[nycbug-talk] Cogent and Sprint - a signal of things getting Oldschool?
Isaac Levy
ike at lesmuug.org
Sat Nov 1 18:14:02 EDT 2008
Charles and Alex,
On Oct 31, 2008, at 8:13 PM, Alex Pilosov wrote:
> On Fri, 31 Oct 2008, Charles Sprickman wrote:
>
>> Nice.
>>
>> I've not followed the ups and downs of ISP dramas in a long time,
>> but my
>> gut feeling, even before reading the Renesys blog, was "oh, sprint
>> still
>> sells internets?". Personally, I think this hurts Sprint the
>> most. My
>> gut feeling is that they are something of a has-been in this market.
> It's complicated. Despite being a "has-been", sprint maintains the "we
> will not peer with you" reputation, and is the "hardest to establish
> settlement-free peering" carrier. As a result, many people end up
> using
> only Sprint for transit (or, "the only transit we will admit to
> having"),
> so they *can* get other peering (it's a bit complicated - basically,
> if
> your transit is an existing peer, you won't get peering), in effect,
> helping Sprint maintain this status.
>
>> One thing that really has me wondering, and again, this is probably
>> an
>> Alex question, is an odd situation I ran into a few years back...
>> I was
>> toying around with two providers - L3 and HE. I primarily wanted
>> HE as
>> backup, since L3 was not really soaking us and they generally have
>> their
>> shit together outside of the management/sales/install realms. No
>> matter
>> how much I prepended our HE announcement, I just could not squash the
>> inbound traffic. Apparently HE buys transit from Cogent and there
>> are a
>> TON of people that shove all outbound traffic down a Cogent link if
>> they
>> have one. This is not that much of a surprise (the volume of
>> traffic was
> *snicker* Yes, cogent is the "transit we use for outbound but we won't
> admit to it".
>
> The answer, of course, is not prepending it, but setting community
> flags
> telling HE to not announce this route to cogent, or to depreference
> your
> route while announcing to cogent, or some such. I don't know the
> community
> list for HE.
>
>> though), but the thing that puzzled me when I ran a bunch of stuff
>> through flow-tools was that I was seeing traffic from 1239 (Sprint)
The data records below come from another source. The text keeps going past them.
(** X11. Above 0.1 and away from the critical speed the steady-state yaw
    rate has the closed form
    [u*(cF*cR*(aF+aR)*(1-chi)*sa/sR + 9.8*m*(cF*aF-cR*aR)*roll)
     / (cF*cR*(aF+aR)^2 - m*(cF*aF-cR*aR)*u^2)]. *)
Theorem steady_state_sol_yaw_rate_closed_form :
  forall (self : VehicleModel) (sa u roll : Q),
    0.1 < u -> ~ m self == 0 -> ~ j self == 0 -> ~ sR self == 0 ->
    ~ cF self * cR self * (aF self + aR self) ^ 2
      == m self * (cF self * aF self - cR self * aR self) * u ^ 2 ->
    exists v r,
      steady_state_sol self sa u roll = Ok (v, r) /\
      r == (cF self * cR self * (aF self + aR self) * (1 - chi self) * u * sa
            / sR self
            + 9.8 * m self * (cF self * aF self - cR self * aR self) * u * roll)
           / (cF self * cR self * (aF self + aR self) ^ 2
              - m self * (cF self * aF self - cR self * aR self) * u ^ 2).
Proof.
  intros self sa u roll Hu Hm Hj HsR Hcrit.
  rewrite (steady_state_sol_high_speed _ _ _ _ Hu).
  apply dyn_ss_sol_yaw_rate; try assumption.
  now apply speed_nonzero.
Qed.

Lemma steady_state_sol_yaw_rate_closed_form_witness :
  exists v r,
    steady_state_sol VM_understeer 0.1 20 0.02 = Ok (v, r) /\
    r == (cF VM_understeer * cR VM_understeer
          * (aF VM_understeer + aR VM_understeer) * (1 - chi VM_understeer)
          * 20 * 0.1 / sR VM_understeer
          + 9.8 * m VM_understeer
            * (cF VM_understeer * aF VM_understeer
               - cR VM_understeer * aR VM_understeer) * 20 * 0.02)
         / (cF VM_understeer * cR VM_understeer
            * (aF VM_understeer + aR VM_understeer) ^ 2
            - m VM_understeer
              * (cF VM_understeer * aF VM_understeer
                 - cR VM_understeer * aR VM_understeer) * 20 ^ 2).
Proof.
  apply (steady_state_sol_yaw_rate_closed_form VM_understeer 0.1 20 0.02);
    vm_compute; try discriminate; reflexivity.
Defined.

(** X12. Above 0.1 the yaw rate of the steady state is the yaw rate of the
    curvature mapping, [calc_curvature * u], for a model whose rear axle
    distance is the rest of the wheelbase, away from the critical speed, and
    with a slip factor that is zero or at least 1e-6 in absolute value (in
    between the roll compensation is cut to zero). *)
Theorem steady_state_sol_yaw_rate_is_yaw_rate :
  forall (self : VehicleModel) (sa u roll : Q),
    0.1 < u -> ~ m self == 0 -> ~ j self == 0 -> ~ sR self == 0 ->
    ~ l self == 0 -> ~ cF self == 0 -> ~ cR self == 0 ->
    aR self == l self - aF self ->
    ~ l self ^ 2 * cF self * cR self
      == m self * (cF self * aF self - cR self * aR self) * u ^ 2 ->
    cF self * aF self - cR self * aR self == 0 \/
    1e-6 <= Qabs (m self * (cF self * aF self - cR self * aR self)
                  / (l self ^ 2 * cF self * cR self)) ->
    exists v r yr,
      steady_state_sol self sa u roll = Ok (v, r) /\
      yaw_rate self sa u roll = Ok yr /\
      r == yr.
Proof.
  intros self sa u roll Hu Hm Hj HsR Hl HF HR Hgeo Hcrit Hslip.
  assert (Hu0 := speed_nonzero u Hu).
  assert (Hl' : l self == aF self + aR self) by (rewrite Hgeo; ring).
  assert (Hl0 : ~ aF self + aR self == 0) by (now rewrite <- Hl').
  assert (Hden : ~ l self ^ 2 * cF self * cR self == 0)
    by (apply slip_denominator_nonzero; auto).
  assert (Hcrit' : ~ cF self * cR self * (aF self + aR self) ^ 2
                     == m self * (cF self * aF self - cR self * aR self)
                        * u ^ 2).
  { intros Hz. apply Hcrit. rewrite Hl', <- Hz. ring. }
  assert (HP : ~ (aF self + aR self) ^ 2 * cF self * cR self
                 - u ^ 2 * (m self * (cF self * aF self - cR self * aR self))
                 == 0).
  { intros Hz. apply Hcrit'.
    apply Qplus_inj_r
      with (z := - (m self * (cF self * aF self - cR self * aR self) * u ^ 2)).
    rewrite Qplus_opp_r, <- Hz. ring. }
  set (sf := m self * (cF self * aF self - cR self * aR self)
             / (l self ^ 2 * cF self * cR self)) in *.
  assert (Hsf : calc_slip_factor self = Ok sf)
    by (unfold calc_slip_factor; now rewrite (fdiv_ok _ _ Hden)).
  assert (Hd : ~ 1 - sf * u ^ 2 == 0).
  { intros Hz. apply Hcrit.
    assert (Heq : l self ^ 2 * cF self * cR self
                  - m self * (cF self * aF self - cR self * aR self) * u ^ 2
                  == (1 - sf * u ^ 2) * (l self ^ 2 * cF self * cR self))
      by (unfold sf; field; repeat split; assumption).
    rewrite Hz, Qmult_0_l in Heq.
    apply Qplus_inj_r
      with (z := - (m self * (cF self * aF self - cR self * aR self) * u ^ 2)).
    rewrite Qplus_opp_r. exact Heq. }
  assert (Hcf : curvature_factor self u
                = Ok ((1 - chi self) / (1 - sf * u ^ 2) / l self)).
  { unfold curvature_factor. rewrite Hsf. cbn [bind].
    rewrite (fdiv_ok _ _ Hd). cbn [bind]. now rewrite (fdiv_ok _ _ Hl). }
  destruct (dyn_ss_sol_yaw_rate sa u roll self Hu0 Hm Hj HsR Hcrit')
    as (v & r & Hss & Hr).
  rewrite (steady_state_sol_high_speed _ _ _ _ Hu), Hss.
  unfold yaw_rate.
  destruct Hslip as [HD | Hbig].
  - assert (Hsf0 : sf == 0) by (unfold sf; rewrite HD; field;
                                repeat split; assumption).
    assert (Hrc : roll_compensation self roll u = Ok 0).
    { unfold roll_compensation. rewrite Hsf. cbn [bind].
      assert (Hsmall : Qabs sf < 1e-6) by (rewrite Hsf0; reflexivity).
      now rewrite (proj2 (Qltb_lt _ _) Hsmall). }
    rewrite (calc_curvature_value _ _ _ _ _ _ Hcf Hrc HsR). cbn [bind].
    do 3 eexists. split; [reflexivity |]. split; [reflexivity |].
    rewrite Hr. unfold sf. rewrite HD, Hl'.
    field. repeat split; assumption.
  - assert (Hsf0 : ~ sf == 0).
    { intros Hz. rewrite Hz in Hbig. vm_compute in Hbig. now apply Hbig. }
    assert (HD : ~ cF self * aF self - cR self * aR self == 0).
    { intros Hz. apply Hsf0. unfold sf. rewrite Hz. field.
      repeat split; assumption. }
    assert (Hd' : ~ 1 / sf - u ^ 2 == 0).
    { intros Hz. apply Hd.
      assert (Heq : 1 - sf * u ^ 2 == sf * (1 / sf - u ^ 2))
        by (field; exact Hsf0).
      rewrite Heq, Hz. ring. }
    assert (Hrc : roll_compensation self roll u
                  = Ok (9.8 * roll / (1 / sf - u ^ 2))).
    { unfold roll_compensation. rewrite Hsf. cbn [bind].
      rewrite (proj2 (Qltb_ge _ _) Hbig).
      rewrite (fdiv_ok 1 _ Hsf0). cbn [bind]. now rewrite (fdiv_ok _ _ Hd'). }
    rewrite (calc_curvature_value _ _ _ _ _ _ Hcf Hrc HsR). cbn [bind].
    do 3 eexists. split; [reflexivity |]. split; [reflexivity |].
    rewrite Hr. unfold sf. rewrite Hl'.
    field. repeat split; assumption.
Qed.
>> coming in through HE via Cogent. I'm still puzzled as to what that
>> was
>> about - from my view, it looked like Sprint jamming traffic down
>> Cogent
>> rather than L3 (I'm certain Sprint and L3 peer).
> It's complicated without looking at more details. You can't say
> where it
> *really* came from. What *could* be easily happening is that someone
> (X)
> only uses Sprint for inbound - so you see them behind Sprint. However,
> X uses everyone else for outbound (including Cogent), who will
> obviously
> send it toward HE (paying customer).
This thread is mind-blowingly interesting to me.
This thread, and Miles' earlier email about 'hot potato' routing,
makes me ask perhaps a stupid question:
Why is routing not synchronous? Why is sending more expensive than
receiving packets- from a transit perspective?